The D.C. Council now has an opportunity to make commonsense reforms to the prior authorization process. By passing the Uniform Electronic Prior Authorization Act (B20-176), the D.C. Council can significantly streamline and modernize the prior authorization process in the District. First, the legislation would allow doctors to use electronics and other technology to more quickly gain the authorization needed from the insurer. Second, the bill would establish a fast-track appeals process to prevent patients from waiting days and weeks to hear if their insurance company will pay for the medication their doctor has already prescribed. And finally, these reforms would greatly reduce the time doctors spend contacting and interacting with the insurance company in order to gain approval for their treatment plan.
Reform to the prior authorization process is of particular concern for people living with HIV, many of whom are aging and living with multiple chronic conditions. People living with HIV are living long and productive lives thanks in part to biomedical breakthroughs that help keep our virus – and our health – in check. But because each person responds to treatment differently, no one regimen works for everyone. It is therefore essential that people living with HIV have immediate and uninterrupted access to the regimen that has been tailored by their doctor to meet their particular biological circumstance and to keep the virus at undetectable levels.

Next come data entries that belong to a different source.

Lemma live_call r op : runner_inv r -> live r -> live (runner_call r op).1.
Proof.
  intros Hi H. destruct op as [k p u|k b|k|now k c|x|s b|s n|s|s|s|n| |now st|x|now|now|now|now| |b]; cbn.
  - destruct (credit r k p u) as [r' res] eqn:E.
    apply runner_credit_cases in E as [[-> _]|(_ & _ & i & _ & _ & _ & ->)]; [done|by destruct H; split].
  - destruct (input r k b) as [r' res] eqn:E. apply input_cases in E as [[-> _]|(_ & _ & _ & _ & E)]; [done|].
    destruct (i_closed (input_state r)); destruct E as [_ ->]; by destruct H; split.
  - destruct (end_input r k) as [r' res] eqn:E. apply end_input_cases in E as [[-> _]|(_ & _ & _ & ->)]; [done|].
    apply (frame_live _ _ (frame_close_when_taken _)). by destruct H; split.
  - destruct (cancel r now k c) as [r' res] eqn:E.
    apply cancel_cases in E as [[-> _]|[_ [-> | ->]]]; cbn; auto using live_tick, live_terminate.
  - by apply live_launched.
  - destruct (output r s b) as [r' n] eqn:E. by apply (frame_live _ _ (frame_output _ _ _ _ _ Hi E)).
  - by apply (frame_live r); [apply frame_alter|].
  - by apply (frame_live r); [apply frame_alter|].
  - by apply (frame_live r); [apply frame_alter|].
  - by apply (frame_live r); [apply frame_alter|].
  - unfold input_written. destruct (i_closed _); [done|]. destruct (inbox_pop _ _).
    apply (frame_live _ _ (frame_close_when_taken _)). by destruct H; split.
  - by apply (frame_live _ _ (frame_close_input _)).
  - by apply live_exited.
  - unfold settled. destruct (settling r) eqn:E; try done. revert H. apply frame_live.
    by split; cbn; rewrite ?E.
  - by apply live_detach.
  - by apply live_detach.
  - by apply live_detach.
  - by apply live_tick.
  - destruct (next_request r) as [r' q] eqn:E.
    pose proof (frame_next_request r Hi) as F. rewrite E in F. by apply (frame_live _ _ F).
  - destruct (next_message r b) as [[r' b'] [m|]] eqn:E; apply runner_next_message_cases in E; try done.
    + destruct E as (_ & d & Hs & _). by apply (frame_live _ _ (frame_sent _ _ _ _ Hs)).
    + destruct E as [-> _]. by destruct H; split.
Qed.

Lemma new_runner_live k l t now : 0 <= settlement t -> live (new_runner k l t now).
Proof. by intros H; split. Qed.

Lemma runner_reachable_live k l r : valid_limits l -> runner_reachable k l r -> live r.
Proof.
  intros Hl. induction 1 as [t now (_ & Ht & _)|r op Hr IH Ho]; [by apply new_runner_live|].
  apply live_call; [by eapply runner_reachable_inv|done].
Qed.

Lemma gave_up_ready r : runner_inv r -> live r -> gave_up r = true -> ready r.
Proof.
  intros Hi Hl Hg. destruct (li_gave_up _ Hl Hg) as [He Hs]. split.
  - unfold awaits_launch. by rewrite Hg, andb_false_r.
  - done.
  - by rewrite Hs.
  - intros s. destruct (inv_gave_up _ Hi Hg s) as [Hc Hq]. unfold is_done. by rewrite Hc, Hq.
Qed.

Lemma fire_abandon_ready r now : ready r -> ready (fire_abandon r now).
Proof.
  intros Hr. pose proof Hr as [Ha He Hs Hd]. unfold fire_abandon.
  destruct (reached _ _); [|done]. rewrite Ha.
  destruct (is_fenced (settling r)) eqn:Hf; [|done]. split; cbn; try done.
  { by rewrite Hf, orb_true_r. }
  intros s. rewrite idx_map2. unfold abandon_output. specialize (Hd s).
  assert (Hc : o_closed (idx (outputs r) s) = true)
    by (unfold is_done in Hd; by apply andb_true_iff in Hd as [? _]).
  by rewrite Hc.
Qed.

Lemma cleaned_up_ready r : is_cleaned_up r = true -> silent r -> ready (r <| give_up_at := None |>).
Proof.
  unfold is_cleaned_up. intros H Hs. apply andb_true_iff in H as [H H4].
  apply andb_true_iff in H as [H H3]. apply andb_true_iff in H as [H1 H2]. split; cbn.
  - unfold awaits_launch. cbn. by rewrite H1.
  - by destruct (exit r).
  - by rewrite H4.
  - intros s. unfold is_done. rewrite (proj1 (all2_spec _ _) H3 s). by destruct (Hs s) as [-> _].
Qed.

(** Giving up makes the runner ready whatever its state. *)
Lemma give_up_ready r : ready (give_up_now r).
Proof.
  unfold give_up_now. cbn. destruct (exit r) eqn:He; cbn; split; cbn; rewrite ?He; try done;
    try (unfold awaits_launch; cbn; by rewrite andb_false_r);
    intros s; rewrite idx_map2; destruct (give_up_output_done (idx (outputs r) s)) as [Hc Hq];
    unfold is_done; by rewrite Hc, Hq.
Qed.
(** ** Progress to the final outcome *)

(** The sink has all it will get, and the outcome is known or given up. *)
Record concluded (p : Peer) : Prop := {
  co_empty : forall s, inbox_bytes (n_inbox (idx (outputs p) s)) = [];
  co_outcome : terminal_outcome p <> None \/ detached p = true \/ gave_up p = true;
}.

Definition flag (b : bool) : nat := if b then 1%nat else 0%nat.
Definition pending_end (i : Incoming) : bool := n_ended i && negb (n_end_event i).
Definition pending_events (p : Peer) : nat :=
  (flag (started_event p) + flag (g_closed_event (input_state p))
   + flag (pending_end (idx (outputs p) Stdout)) + flag (pending_end (idx (outputs p) Stderr)))%nat.

(** Calls [next_event] until it returns the final outcome. *)
Fixpoint await (calls : nat) (p : Peer) : option Outcome :=
  match calls with
  | O => None
  | S calls =>
      match next_event p with
      | (_, Some (EFinished o)) => Some o
      | (p', Some _) => await calls p'
      | (_, None) => None
      end
  end.

Lemma concluded_outcome p : concluded p -> exists o, outcome p = Some o.
Proof.
  intros [He Ho]. unfold outcome.
  assert (all2 (fun i => inbox_is_empty (n_inbox i)) (outputs p) = true) as ->.
  { apply all2_spec. intros s. unfold inbox_is_empty. by apply bool_decide_eq_true. }
  cbn [negb]. destruct (terminal_outcome p); [by eexists|].
  destruct Ho as [?|[-> | ->]]; [done|..]; rewrite ?orb_true_r; by eexists.
Qed.

Lemma concluded_event p :
  concluded p -> finished p = false ->
  (exists p' o, next_event p = (p', Some (EFinished o))) \/
  exists p' e, next_event p = (p', Some e) /\ concluded p' /\ finished p' = false
    /\ (pending_events p' < pending_events p)%nat.
Proof.
  intros Hc Hf. pose proof Hc as [He Ho]. unfold next_event. rewrite Hf.
  destruct (started_event p) eqn:Es.
  { right. eexists _, _. split_and!; [done|by split|done|]. unfold pending_events. cbn. rewrite Es. cbn. lia. }
  destruct (g_closed_event _) eqn:Ec.
  { right. eexists _, _. split_and!; [done|by split|done|]. unfold pending_events. cbn. rewrite Ec. cbn. lia. }
  destruct (List.find _ ALL) as [s|] eqn:Efind.
  - right. eexists _, _. split_and!; [done| |done|].
    + split; [|done]. intros s'. cbn. rewrite idx_alter2. case_decide; [subst|]; apply He.
    + apply find_some in Efind as [_ Hp]. apply andb_true_iff in Hp as [Hp Hn].
      apply andb_true_iff in Hp as [Hp _]. unfold pending_events, pending_end. cbn.
      destruct s; cbn in *; rewrite Hp, Hn; cbn; lia.
  - left. destruct (concluded_outcome p Hc) as [o ->]. by eexists _, _.
Qed.

Lemma concluded_awaits n : forall p,
  concluded p -> finished p = false -> (pending_events p < n)%nat -> exists o, await n p = Some o.
Proof.
  induction n as [|n IH]; intros p Hc Hf Hn; [lia|]. cbn.
  destruct (concluded_event p Hc Hf) as [(p' & o & ->)|(p' & e & -> & Hc' & Hf' & Hlt)]; [by eexists|].
  destruct e; try (apply IH; auto; lia). by eexists.
Qed.

Lemma pending_bound p : (pending_events p < 5)%nat.
Proof.
  assert (H : forall b, (flag b <= 1)%nat) by (intros []; cbn; lia). unfold pending_events.
  pose proof (H (started_event p)). pose proof (H (g_closed_event (input_state p))).
  pose proof (H (pending_end (idx (outputs p) Stdout))).
  pose proof (H (pending_end (idx (outputs p) Stderr))). lia.
Qed.

Lemma discarding_empty p :
  peer_inv p -> (forall s, n_discarding (idx (outputs p) s) = true) ->
  forall s, inbox_bytes (n_inbox (idx (outputs p) s)) = [].
Proof. intros Hi Hd s. by apply (ok_discarding _ _ (inv_outputs _ Hi s)). Qed.

Lemma quiet_empty p p' s :
  peer_quiet nothing p p' -> inbox_bytes (n_inbox (idx (outputs p) s)) = [] ->
  inbox_bytes (n_inbox (idx (outputs p') s)) = [].
Proof.
  intros Hq He. destruct (qn_bytes _ _ _ (pq_outputs _ _ _ Hq s)) as [H|(_ & H & _)]; [|done].
  rewrite He in H. unfold nothing in H. symmetry in H. by apply app_eq_nil in H as [_ ?].
Qed.

Lemma quiet_discarding p p' :
  peer_quiet nothing p p' -> (forall s, n_discarding (idx (outputs p) s) = true) ->
  forall s, n_discarding (idx (outputs p') s) = true.
Proof. intros Hq H s. apply (qn_discarding _ _ _ (pq_outputs _ _ _ Hq s)), H. Qed.

(** Termination leaves what the outcome depends on, and is recorded. *)
Lemma terminate_flags p now c :
  detached (terminate p now c) = detached p /\ gave_up (terminate p now c) = gave_up p
  /\ timers (terminate p now c) = timers p
  /\ (finished p = false -> terminated_at (terminate p now c) <> None)
  /\ (finished p = true \/ terminated_at p <> None -> terminate p now c = p).
Proof.
  destruct (finished p) eqn:Hf; [unfold terminate; by rewrite Hf|].
  destruct (terminated_at p) eqn:Ht.
  { unfold terminate. rewrite Hf, Ht. cbn. split_and!; try done. congruence. }
  destruct (terminate_first p now c Hf Ht) as (q & Hm & _ & _ & _ & _ & Hd & Hg & Ha & _ & ->).
  split_and!; try (by intros [|]); destruct (reached _ _); try congruence;
    destruct (end_grace_times q) as (_ & _ & _ & _ & G & D & _ & A & M); congruence.
Qed.

(** The grace and give-up times are set only by a termination. *)
Definition timed (p : Peer) : Prop :=
  grace_until p <> None \/ give_up_at p <> None -> terminated_at p <> None.

Lemma timed_end_grace p : timed p -> timed (end_grace p).
Proof.
  unfold timed. destruct (end_grace_times p) as (_ & -> & -> & _ & _ & _ & _ & -> & _). intuition.
Qed.

Lemma timed_terminate p now c : timed p -> timed (terminate p now c).
Proof.
  intros H. destruct (terminate_flags p now c) as (_ & _ & _ & Ht & Hs).
  destruct (finished p) eqn:Hf; [by rewrite Hs by auto|]. intros _. auto.
Qed.

Lemma timed_tick p now : timed p -> timed (tick p now).
Proof.
  intros H. unfold tick. destruct (finished p); [done|]. cbv zeta.
  assert (H1 : timed (fire_timeout p now)).
  { unfold fire_timeout. destruct (reached _ _); [by apply timed_terminate|done]. }
  revert H1. generalize (fire_timeout p now). clear. intros p H.
  assert (H1 : timed (fire_grace p now)).
  { unfold fire_grace. destruct (reached _ _); [by apply timed_end_grace|done]. }
  revert H1. generalize (fire_grace p now). clear. intros p H.
  unfold fire_give_up. destruct (reached _ _); [|done]. apply timed_end_grace.
  unfold timed in *. cbn. intuition.
Qed.

Lemma timed_close_input p : timed p -> timed (close_input p).
Proof.
  unfold timed. by destruct (close_input_fields p) as (_ & _ & _ & _ & -> & _ & _ & -> & ->).
Qed.

Lemma timed_terminal p now k o : timed p -> timed (terminal p now k o).1.
Proof.
  intros H. unfold terminal. destruct (admits (key p) k) as [[]|]; try done. cbv zeta.
  pose proof (timed_tick p now H) as H1. revert H1. generalize (tick p now). clear. intros p H.
  destruct (ignores_runner p); [done|]. destruct (is_some (terminal_outcome p)); [done|].
  destruct (negb _); [done|]. cbn [fst].
  set (p1 := p <| terminal_outcome := _ |> <| give_up_at := _ |> <| timeout_at := _ |> <| cancel_message := _ |>).
  assert (H1 : timed p1) by (unfold timed in *; subst p1; cbn in *; intuition).
  apply timed_close_input in H1. revert H1. generalize (close_input p1). clear. intros p H.
  destruct (_ && _); [|done]. destruct (reached _ _); [apply timed_end_grace|]; unfold timed; done.
Qed.

Lemma timed_detach p now c : timed p -> timed (detach p now c).
Proof.
  intros H. unfold detach. cbv zeta. apply (timed_tick p now) in H. revert H.
  generalize (tick p now). clear. intros p H. destruct (_ || _); [done|].
  apply (timed_terminate p now c) in H. unfold timed in *. cbn. intuition.
Qed.

(** A call that leaves the times. *)
Lemma timed_same p p' :
  grace_until p' = grace_until p -> give_up_at p' = give_up_at p ->
  terminated_at p' = terminated_at p -> timed p -> timed p'.
Proof. unfold timed. by intros -> -> ->. Qed.

Lemma timed_call p op : peer_inv p -> timed p -> timed (peer_call p op).1.
Proof.
  intros Hi H. destruct op as [k u|k|k s b|k s|k|now k o|b| |s n|now|now|now|now|now|b| ]; cbn.
  - destruct (credit p k u) eqn:E. apply peer_credit_cases in E as [[-> _]|(_ & _ & _ & _ & ->)]; done.
  - destruct (started p k) eqn:E. apply started_cases in E as [[-> _]|(_ & _ & _ & _ & ->)]; done.
  - destruct (output p k s b) eqn:E.
    apply peer_output_cases in E as [[-> _]|(_ & _ & _ & _ & E)]; [done|].
    destruct (n_discarding _); by destruct E as [_ ->].
  - destruct (end_output p k s) eqn:E. apply end_output_cases in E as [[-> _]|(_ & _ & _ & ->)]; done.
  - unfold input_closed. destruct (admits _ _) as [[]|]; try done. destruct (_ || _); [done|].
    by apply timed_close_input.
  - pose proof (timed_terminal p now k o H). by destruct (terminal p now k o).
  - done.
  - unfold end_input. by destruct (g_closed _).
  - unfold consumed. by destruct (inbox_pop _ _).
  - by apply timed_terminate, timed_tick.
  - unfold dropped. apply (timed_tick p now), (timed_terminate _ now Dropped) in H.
    destruct (finished _); [done|by apply timed_end_grace].
  - by apply timed_detach.
  - by apply timed_detach.
  - by apply timed_tick.
  - destruct (next_message p b) as [[p' b'] [m|]] eqn:E; apply peer_next_message_cases in E; try done.
    + destruct E as (_ & _ & d & Hs & _). revert H. destruct Hs;
        match goal with H : psame _ _ |- _ => rewrite H end; by apply timed_same.
    + by destruct E as [-> _].
  - destruct (next_event p) as [p' e] eqn:E. unfold next_event in E. cbn.
    repeat case_match; simplify_eq; exact H.
Qed.
(* ===== verification/Maps.v ===== *)
(** * MAPS payloads (src/nvx-rs/src/protocol/maps.rs)

    The host mapping table as the payloads of consecutive MAPS requests: the host's encoder, which
    cuts the table into payloads of at most a limit, and the decoders of the host and of the guest,
    which share one reading. A [String] is its bytes, which are UTF-8. *)

From S2P Require Import Prelude.

Definition MAX_HOST_MAPPINGS : Z := 4096.
Definition MAX_MAP_PATH_BYTES : Z := 4095.
Definition MAPS_HEADER_LEN : Z := 8.
Definition MAP_ENTRY_HEADER_LEN : Z := 6.
Definition MAP_READ_ONLY : Z := Z.shiftl 1 0.

(** [HostMap], and the guest's [GuestHostMap]: the same fields. *)
Record HostMap := mkHostMap {
  source : list byte;
  target : list byte;
  read_only : bool;
}.

(** A component other than the empty one, [.], and [..]. *)
Definition normal_component (c : list byte) : bool :=
  negb (bool_decide (c = [] \/ c = bytes_of "." \/ c = bytes_of "..")).

Definition normal (components : list byte) : bool :=
  negb (bool_decide (components = [])) && forallb normal_component (split_on (fun b => byte_val b =? 47) components).

Definition acceptable (source target : list byte) : bool :=
  forallb (fun path => (len path <=? MAX_MAP_PATH_BYTES) && negb (has_nul path)) [source; target]
  && (bool_decide (source = []) || normal source)
  && match target with b :: rest => (byte_val b =? 47) && normal rest | [] => false end.

(** ** The encoder *)

(** [payload[4..8].copy_from_slice(&count.to_le_bytes())]. *)
Definition set_count (payload : list byte) (count : Z) : list byte :=
  copy_at 4 (to_le_bytes 4 count) payload.

(** What an entry adds to its payload. *)
Definition encode_entry (map : HostMap) : list byte :=
  to_le_bytes 2 (if read_only map then MAP_READ_ONLY else 0)
  ++ to_le_bytes 2 (try_or_max U16_MAX (len (source map)))
  ++ to_le_bytes 2 (try_or_max U16_MAX (len (target map)))
  ++ source map ++ target map.

(** The loop over the table, from [index], with the payload being filled and its entries; it returns
    the payloads that it completes and the last one. *)
Fixpoint encode_maps_loop (limit : Z) (maps : list HostMap) (index : Z) (payload : list byte) (count : Z)
    : result ProtocolError (list (list byte)) :=
  match maps with
  | [] => Ok [set_count payload count]
  | map :: maps =>
      if negb (acceptable (source map) (target map)) then
        Err (violation "a host mapping needs a source that is empty, for the export's root, or relative, and an absolute target, each of at most 4095 bytes without NUL characters or empty, `.`, or `..` components")
      else
        let entry_len := MAP_ENTRY_HEADER_LEN + len (source map) + len (target map) in
        if limit <? MAPS_HEADER_LEN + entry_len then
          Err (violation "a host mapping exceeds the control protocol limit")
        else
          let full := (0 <? count) && (limit <? len payload + entry_len) in
          let flushed := if full then [set_count payload count] else [] in
          let '(payload, count) := if full then ([], 0) else (payload, count) in
          let payload :=
            if count =? 0 then payload ++ to_le_bytes 4 (try_or_max U32_MAX index) ++ to_le_bytes 4 0
            else payload in
          rest ← encode_maps_loop limit maps (index + 1) (payload ++ encode_entry map) (count + 1);
          Ok (flushed ++ rest)
  end.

No one in D.C. is more affected by this practice than the African-American community. According to the District of Columbia Department of Health HIV/AIDS Administration, 90.7 percent of all heterosexual HIV transmissions are occurring among African Americans – 58.8 percent of whom are women. And African Americans still account for the majority of living HIV cases in the District. At the end of 2010, 4.3 percent of black residents were living with HIV. Moreover, although African Americans accounted for just under half (46.0 percent) of District residents over the age of 12, three quarters (75.4 percent) of District residents living with HIV were black.
For its part, the District of Columbia has made significant progress in addressing the HIV/AIDS epidemic through legislative efforts, including requiring insurance companies to pay for HIV tests. The D.C. Council now has an opportunity to build on these successes by passing the Uniform Electronic Prior Authorization Act to ensure that people living with HIV and other medical conditions have access to the medications they need to maintain good health.
Joe Jefferson is the Director of Advocacy and Alliance Development at HealthHIV (www.healthhiv.org), an organization dedicated to advancing prevention, care and support for people living with, or at risk for, HIV/AIDS.